Look through the data that follows and say how many of its lines contain "GuardClose", giving the number only.

[RECORDS TO PROCESS — start]

Lemma palette_uses_first_three_colors_witness :
  primary_colors (visual_state colorful_manager) = five_colors
  ∧ (generate_consistent_prompt const_repr "A frog jumps" "hook" false None
       (on_visual_state
          (with_primary_colors (PList [PStr "red"; PStr "green"; PStr "blue"]))
          colorful_manager)).1
    = (generate_consistent_prompt const_repr "A frog jumps" "hook" false None
         colorful_manager).1.
Proof.
  split; [reflexivity|].
  apply (palette_uses_first_three_colors const_repr "A frog jumps" "hook"
           false None colorful_manager
           [PStr "red"; PStr "green"; PStr "blue"; PStr "pink"; PStr "grey"]).
  reflexivity.
Defined.

Lemma update_scene_context_drives_the_clause_witness :
  "the frog woke up" ≠ "" ∧ "concept" ≠ "hook"
  ∧ (generate_consistent_prompt const_repr "A frog jumps" "concept" false None
       (on_visual_state
          (with_previous_scene_summary (PStr "the frog woke up"))
          (new_manager None))).1
    = Returns
        ("Continuing from previous scene: the frog woke up. A frog jumps "
         +:+ "Art style: hand-drawn cartoon illustration. "
         +:+ "bright, warm lighting, cheerful, educational. "
         +:+ "medium shot, eye level, centered, balanced.").
Proof.
  split; [discriminate|]. split; [discriminate|].
  destruct (update_scene_context_drives_the_clause const_repr
              "the frog woke up" "A frog jumps" "concept" false None
              (new_manager None)) as (_ & Hclause & _).
  rewrite Hclause; [reflexivity|discriminate|discriminate].
Defined.

Lemma initialize_from_video_session_bands_witness :
  truthy (default PNone (age_seven_session !! "child_age")) = true
  ∧ py_int decimal_of_str (default PNone (age_seven_session !! "child_age"))
    = Returns 7%Z
  ∧ art_style
      (visual_state
         (initialize_from_video_session const_repr decimal_of_str
            age_seven_session (new_manager None)).2)
    = PStr "colorful cartoon illustration, friendly characters".
Proof.
  split; [reflexivity|]. split; [reflexivity|].
  exact (initialize_from_video_session_bands const_repr decimal_of_str
           age_seven_session (new_manager None) 7 eq_refl eq_refl).
Defined.

Lemma initialize_from_video_session_skips_falsy_witness :
  truthy (default PNone (age_zero_session !! "child_age")) = false
  ∧ art_style
      (visual_state
         (initialize_from_video_session const_repr decimal_of_str
            age_zero_session storyteller).2)
    = art_style (visual_state storyteller).
Proof.
  split; [reflexivity|].
  apply (initialize_from_video_session_skips_falsy const_repr decimal_of_str
           age_zero_session storyteller).
  reflexivity.
Defined.

Lemma enhance_passes_previous_segment_on_witness :
  consistency_manager storyteller_helper = Some storyteller
  ∧ valid_state (visual_state storyteller) = true
  ∧ ∃ enhanced1 enhanced2 h1 h2,
      enhance_video_prompt const_repr "A frog wakes up" "hook"
        storyteller_helper = (Returns enhanced1, h1)
      ∧ enhance_video_prompt const_repr "A frog jumps" "concept" h1
        = (Returns enhanced2, h2)
      ∧ previous_scene h2 = Some "Previous concept segment".
Proof.
  split; [reflexivity|]. split; [reflexivity|].
  destruct (enhance_passes_previous_segment_on const_repr "A frog wakes up"
              "hook" "A frog jumps" "concept" storyteller_helper storyteller
              eq_refl eq_refl)
    as (enhanced1 & enhanced2 & m1 & h1 & h2 & Hrun1 & Hrun2 & _ & _ & Hprev).
  by exists enhanced1, enhanced2, h1, h2.
Defined.
(** In a marked output made of [n] wrapped attributes there are [n]
    guard-opening and [n] guard-closing lines. *)
Lemma wrapped_counts (t : list (mark * str)) (n : nat) :
  wrapped t n -> count_mark GuardOpen t = n /\ count_mark GuardClose t = n.
Proof.
  induction 1 as [|line t n _ [IH1 IH2]
                  |indent db symbol first others t n _ _ _ [IH1 IH2]].
  - split; reflexivity.
  - split; assumption.
  - change ((GuardOpen, indent ++ lit "#if " ++ symbol)
            :: (Original, first)
            :: map (pair Original) others
            ++ (GuardClose, indent ++ lit "#endif") :: t)
      with ((GuardOpen, indent ++ lit "#if " ++ symbol)
            :: map (pair Original) (first :: others)
            ++ (GuardClose, indent ++ lit "#endif") :: t).
    split.
    + change (S (count_mark GuardOpen
                   (map (pair Original) (first :: others)
                    ++ (GuardClose, indent ++ lit "#endif") :: t)) = S n).
      rewrite count_mark_copied by discriminate. f_equal. exact IH1.
    + change (count_mark GuardClose
                (map (pair Original) (first :: others)
                 ++ (GuardClose, indent ++ lit "#endif") :: t) = S n).
      rewrite count_mark_copied by discriminate.
      change (S (count_mark GuardClose t) = S n). f_equal. exact IH2.
Qed.

(** *** The loop *)

Lemma process_loop_wrapped (lines : list str) (fuel : nat) :
  forall (i : nat) (new_lines : list str) (count : nat),
    i <= length lines ->
    length lines - i < fuel ->
    exists (t : list (mark * str)) (n : nat),
      process_loop fuel lines i new_lines count
      = Ok (new_lines ++ erase t, count + n) /\
      originals t = skipn i lines /\
      wrapped t n.
Proof.
  induction fuel as [|fuel IH]; intros i nl c Hi Hf; [lia|].
  cbn [Rewriter.process_loop].
  destruct (i <? length lines) eqn:L.
  - apply Nat.ltb_lt in L.
    destruct (getitem_lt lines i L) as (line & Hl & Hn).
    destruct (match_testcase line) as [[indent db]|] eqn:Hm.
    1: destruct (dict_get db DB_TYPE_TO_SYMBOL) as [symbol|] eqn:Hd.
    + (* a header of a known database type *)
      destruct (process_step_wrap lines i nl c line indent db symbol
                  Hl Hm Hd) as (e & _ & Hb & Hs).
      rewrite Hs. cbn [bind].
      destruct (IH (e + 1) (nl ++ [indent ++ lit "#if " ++ symbol]
                               ++ (line :: firstn (e - i) (skipn (S i) lines))
                               ++ [indent ++ lit "#endif"])
                   (c + 1) ltac:(lia) ltac:(lia))
        as (t & n & Hp & Ho & Hw).
      exists ((GuardOpen, indent ++ lit "#if " ++ symbol)
              :: (Original, line)
              :: map (pair Original) (firstn (e - i) (skipn (S i) lines))
              ++ (GuardClose, indent ++ lit "#endif") :: t), (S n).
      split; [|split].
      * rewrite Hp. f_equal. f_equal; [|lia].
        change (erase ((GuardOpen, indent ++ lit "#if " ++ symbol)
                       :: (Original, line)
                       :: map (pair Original)
                              (firstn (e - i) (skipn (S i) lines))
                       ++ (GuardClose, indent ++ lit "#endif") :: t))
          with ((indent ++ lit "#if " ++ symbol) :: line
                :: erase (map (pair Original)
                              (firstn (e - i) (skipn (S i) lines))
                          ++ (GuardClose, indent ++ lit "#endif") :: t)).
        rewrite erase_copied. cbn [erase map snd app].
        repeat (rewrite <- app_assoc; cbn [app]). reflexivity.
      * change (line :: originals
                  (map (pair Original) (firstn (e - i) (skipn (S i) lines))
                   ++ (GuardClose, indent ++ lit "#endif") :: t)
                = skipn i lines).
        rewrite originals_copied.
        change (originals ((GuardClose, indent ++ lit "#endif") :: t))
          with (originals t).
        rewrite Ho, (skipn_nth_cons lines i line Hn). f_equal.
        replace (skipn (e + 1) lines)
          with (skipn (e - i) (skipn (S i) lines))
          by (rewrite skipn_skipn; f_equal; lia).
        apply firstn_skipn.
      * apply wrapped_span with (db_type := db); assumption.
    + (* a header of an unknown database type *)
      apply dict_get_None in Hd.
      rewrite (process_step_copy_unknown lines i nl c line indent db
                 Hl Hm Hd). cbn [bind].
      destruct (IH (i + 1) (nl ++ [line]) c ltac:(lia) ltac:(lia))
        as (t & n & Hp & Ho & Hw).
      exists ((Original, line) :: t), n. split; [|split].
      * rewrite Hp. cbn [erase map snd]. rewrite <- app_assoc. reflexivity.
      * change (line :: originals t = skipn i lines).
        rewrite Ho, (skipn_nth_cons lines i line Hn). do 2 f_equal. lia.
      * apply wrapped_copy. exact Hw.
    + (* any other line *)
      rewrite (process_step_copy_plain lines i nl c line Hl Hm). cbn [bind].
      destruct (IH (i + 1) (nl ++ [line]) c ltac:(lia) ltac:(lia))
        as (t & n & Hp & Ho & Hw).
      exists ((Original, line) :: t), n. split; [|split].
      * rewrite Hp. cbn [erase map snd]. rewrite <- app_assoc. reflexivity.
      * change (line :: originals t = skipn i lines).
        rewrite Ho, (skipn_nth_cons lines i line Hn). do 2 f_equal. lia.
      * apply wrapped_copy. exact Hw.
  - apply Nat.ltb_ge in L. exists [], 0. split; [|split].
    + rewrite app_nil_r, Nat.add_0_r. reflexivity.
    + rewrite skipn_all2 by lia. reflexivity.
    + apply wrapped_nil.
Qed.
(** The formations whose depth lies in the depth range, in the order of the
    dictionary. *)
Definition formations_shown (formation : option (list (string * float)))
    (top_depth bottom_depth : float) : list (string * float) :=
  match formation with
  | Some items =>
      List.filter
        (fun item =>
           Float.ge (snd item) top_depth && Float.le (snd item) bottom_depth)
        items
  | None => []
  end.

(** What the depth-ruler loop and the labelling of the leftmost track set on
    an axes: the depth limits, the inversion, the two grids, the two
    locators, the visibility of the horizontal axis and the label. *)
Definition ruler_of (ax : Axes)
  : option (float * float) * bool * bool * bool * Locator * Locator * bool
    * option string :=
  (ax_ylim ax, ax_yinverted ax, ax_ygrid_minor ax, ax_ygrid_major ax,
   ax_ymajor ax, ax_yminor ax, ax_xaxis_visible ax, ax_ylabel ax).

(** The spine offsets of the curves of a track, skipped curves included. *)
Definition offsets (track_info : TrackConfig) : list Z :=
  map (fun c => dict_get (position_offset c) 0)
    (dict_get (curves track_info) []).



(** Some curve of the track has no [column] entry. *)
Definition lacks_column (track_info : TrackConfig) : Prop :=
  Exists (fun c => column c = None) (dict_get (curves track_info) []).


(** The track is not smoothed: its [smoothing] entry is absent or is not the
    string "yes". *)
Definition unsmoothed (track_info : TrackConfig) : Prop :=
  dict_get (smoothing track_info) "no" <> "yes".

(** ** Example inputs *)

Module Examples.

Definition num (z : Z) : cell := CFloat (Float.of_Z z).
(** [unique] leaves no duplicate and [sorted] returns an ascending
    permutation of its argument: the dates are iterated once each, in
    chronological order. *)
Lemma unique_NoDup (l : list Z) : NoDup (unique l).
Proof.
  induction l as [|a l IH]; simpl; constructor.
  - rewrite filter_In, negb_true_iff, Z.eqb_neq. tauto.
  - apply NoDup_filter. exact IH.
Qed.

Lemma insert_sorted_Sorted (x : Z) (l : list Z) :
  Sorted Z.le l -> Sorted Z.le (insert_sorted x l).
Proof.
  induction l as [|a l IH]; simpl; intros H.
  - repeat constructor.
  - destruct (x <=? a) eqn:E.
    + apply Z.leb_le in E. constructor; [exact H | constructor; exact E].
    + apply Z.leb_gt in E. inversion H as [|a' l' Hs Hhd]; subst.
      constructor; [apply IH; exact Hs|].
      destruct l as [|b l]; simpl; [constructor; lia|].
      destruct (x <=? b); constructor; [lia|].
      inversion Hhd; subst. assumption.
Qed.

Lemma sorted_Sorted (l : list Z) : Sorted Z.le (sorted l).
Proof.
  induction l as [|a l IH]; simpl; [constructor|].
  apply insert_sorted_Sorted. exact IH.
Qed.

Lemma insert_sorted_Permutation (x : Z) (l : list Z) :
  Permutation (x :: l) (insert_sorted x l).
Proof.
  induction l as [|a l IH]; simpl; [reflexivity|].
  destruct (x <=? a); [reflexivity|].
  rewrite perm_swap. constructor. exact IH.
Qed.

Lemma sorted_Permutation (l : list Z) : Permutation l (sorted l).
Proof.
  induction l as [|a l IH]; simpl; [constructor|].
  rewrite <- insert_sorted_Permutation. constructor. exact IH.
Qed.

Lemma sched_window_In (due : date) (sch : list Schedule.row) (s : Schedule.row) :
  In s (sched_window due sch) <-> In s sch /\ Schedule.production_date s <= due.
Proof. unfold sched_window. rewrite filter_In, Z.leb_le. tauto. Qed.

Lemma window_dates_In (w : list Schedule.row) (d : date) :
  In d (window_dates w) <-> exists s, In s w /\ Schedule.production_date s = d.
Proof.
  unfold window_dates. rewrite sorted_In, unique_In, in_map_iff.
  split; intros [s [H1 H2]]; exists s; tauto.
Qed.

Lemma window_dates_le (due : date) (sch : list Schedule.row) (d : date) :
  In d (window_dates (sched_window due sch)) -> d <= due.
Proof.
  rewrite window_dates_In. intros [s [Hs <-]].
  apply sched_window_In in Hs. tauto.
Qed.

(** Inside the window, the runs of a line-day are those of the whole schedule. *)
Lemma todays_runs_window (due : date) (sch : list Schedule.row) (l : Z) (d : date) :
  d <= due -> todays_runs (sched_window due sch) l d = todays_runs sch l d.
Proof.
  intros Hd. unfold todays_runs, sched_window.
  induction sch as [|s sch IH]; simpl; [reflexivity|].
  destruct (Schedule.production_date s <=? due) eqn:E; simpl; rewrite IH; [reflexivity|].
  destruct (Schedule.production_date s =? d) eqn:E'.
  - apply Z.eqb_eq in E'. apply Z.leb_gt in E. lia.
  - rewrite andb_false_r. reflexivity.
Qed.

Lemma Zsum_app (l1 l2 : list Z) : Zsum (l1 ++ l2) = Zsum l1 + Zsum l2.
Proof. unfold Zsum. induction l1 as [|a l1 IH]; simpl; [reflexivity|]. rewrite IH. lia. Qed.

Lemma Zsum_nonneg (l : list Z) : (forall x, In x l -> 0 <= x) -> 0 <= Zsum l.
Proof.
  unfold Zsum. induction l as [|a l IH]; simpl; intros H; [lia|].
  assert (0 <= a) by (apply H; tauto).
  assert (0 <= fold_right Z.add 0 l) by (apply IH; intros; apply H; tauto). lia.
Qed.

Lemma flex_cases_nonneg (runs : list Schedule.row) :
  (forall s, In s runs -> 0 <= Schedule.planned_qty_cases s) -> 0 <= flex_cases runs.
Proof.
  intros H. unfold flex_cases. apply Zsum_nonneg.
  intros x Hx. apply in_map_iff in Hx. destruct Hx as [s [<- Hs]].
  apply filter_In in Hs. apply H. tauto.
Qed.

(** ** The invariant of the allocation loop *)

Section LoopInvariant.

Variable lines_df : list Lines.row.
Variable window : list Schedule.row.
Variable dates : list date.
Variable capable : list Z.
Variable extra_cases : Z.

Local Abbreviation loop_inv' := (loop_inv lines_df window dates capable extra_cases).

Lemma loop_inv_init : loop_inv' (extra_cases, []).
Proof. unfold loop_inv; simpl. split; [lia | split; [tauto | tauto]]. Qed.

Lemma line_day_inv (d : date) (l : Z) (st : alloc_state) :
  In d dates -> In l capable -> 0 < fst st ->
  loop_inv' st -> loop_inv' (line_day lines_df window d l st).
Proof.
  intros Hd Hl Hpos Hinv. destruct st as [rem plan]. simpl in Hpos.
  unfold line_day.
  destruct (filter (fun r => Lines.line_id r =? l) lines_df) as [|cap_row rest] eqn:Ef;
    [exact Hinv|].
  cbv zeta.
  destruct (headroom (Lines.daily_capacity_cases cap_row) (todays_runs window l d)
            + flex_cases (todays_runs window l d) <=? 0) eqn:Ep; [exact Hinv|].
  apply Z.leb_gt in Ep.
  destruct Hinv as [Hsum [Hrows Hnn]]. simpl in Hsum, Hrows, Hnn.
  unfold loop_inv; simpl. repeat split.
  - rewrite map_app, Zsum_app. simpl. lia.
  - intros row Hin. apply in_app_or in Hin. destruct Hin as [Hin|[<-|[]]].
    + apply Hrows, Hin.
    + exists d, l, rem. repeat split; try assumption.
      exists cap_row, rest. rewrite Ef. cbv zeta. repeat split; assumption.
  - intros _. lia.
Qed.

[RECORDS TO PROCESS — finish]

» **REPLY TO THE TASK**
12